Dataset records:
---
(** * The network registry and the chain topology manager of netd

    A shallow embedding of [server/NetworkController.cpp] and of the child
    chain installer of [server/Controllers.cpp], with the properties the
    specification states about them.

    Integers of the C++ code ([unsigned], [uid_t], [int], [int32_t]) are
    modelled as [Z]; return codes are the negated errno values the code
    returns.  [std::map<unsigned, Network*>] is a [gmap Z Network] that is
    iterated in ascending key order, the unordered maps and sets are [gmap]
    and [gset]. *)

From Stdlib Require Import ZArith List String Ascii Lia Bool.
From stdpp Require Import base tactics option list sorting gmap strings.

Local Open Scope Z_scope.

(** ** Constants *)

(** <errno.h> (Linux). *)
Definition ENOENT : Z := 2.
Definition ESRCH : Z := 3.
Definition EACCES : Z := 13.
Definition EBUSY : Z := 16.
Definition EEXIST : Z := 17.
Definition ENODEV : Z := 19.
Definition EINVAL : Z := 22.
Definition EPERM : Z := 1.
Definition ENONET : Z := 64.
Definition EREMOTEIO : Z := 121.

(** The error kinds of the specification, as the codes the registry returns
    for them.  An exhausted OEM range is reported with the same code as a
    missing network. *)
Definition NO_NETWORK : Z := - ENONET.
Definition REMOTE_IO : Z := - EREMOTEIO.
Definition PERMISSION_DENIED : Z := - EPERM.
Definition ACCESS_DENIED : Z := - EACCES.
Definition INVALID_ARG : Z := - EINVAL.
Definition EXHAUSTED : Z := - ENONET.

(** NetworkController.cpp, anonymous namespace. *)
Definition MIN_NET_ID : Z := 100.
Definition MAX_NET_ID : Z := 65535.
---
* **Task brief**
The required output is each line of the entries that contains the word "registry".

* **Answer space**
(** * The network registry and the chain topology manager of netd
(** The error kinds of the specification, as the codes the registry returns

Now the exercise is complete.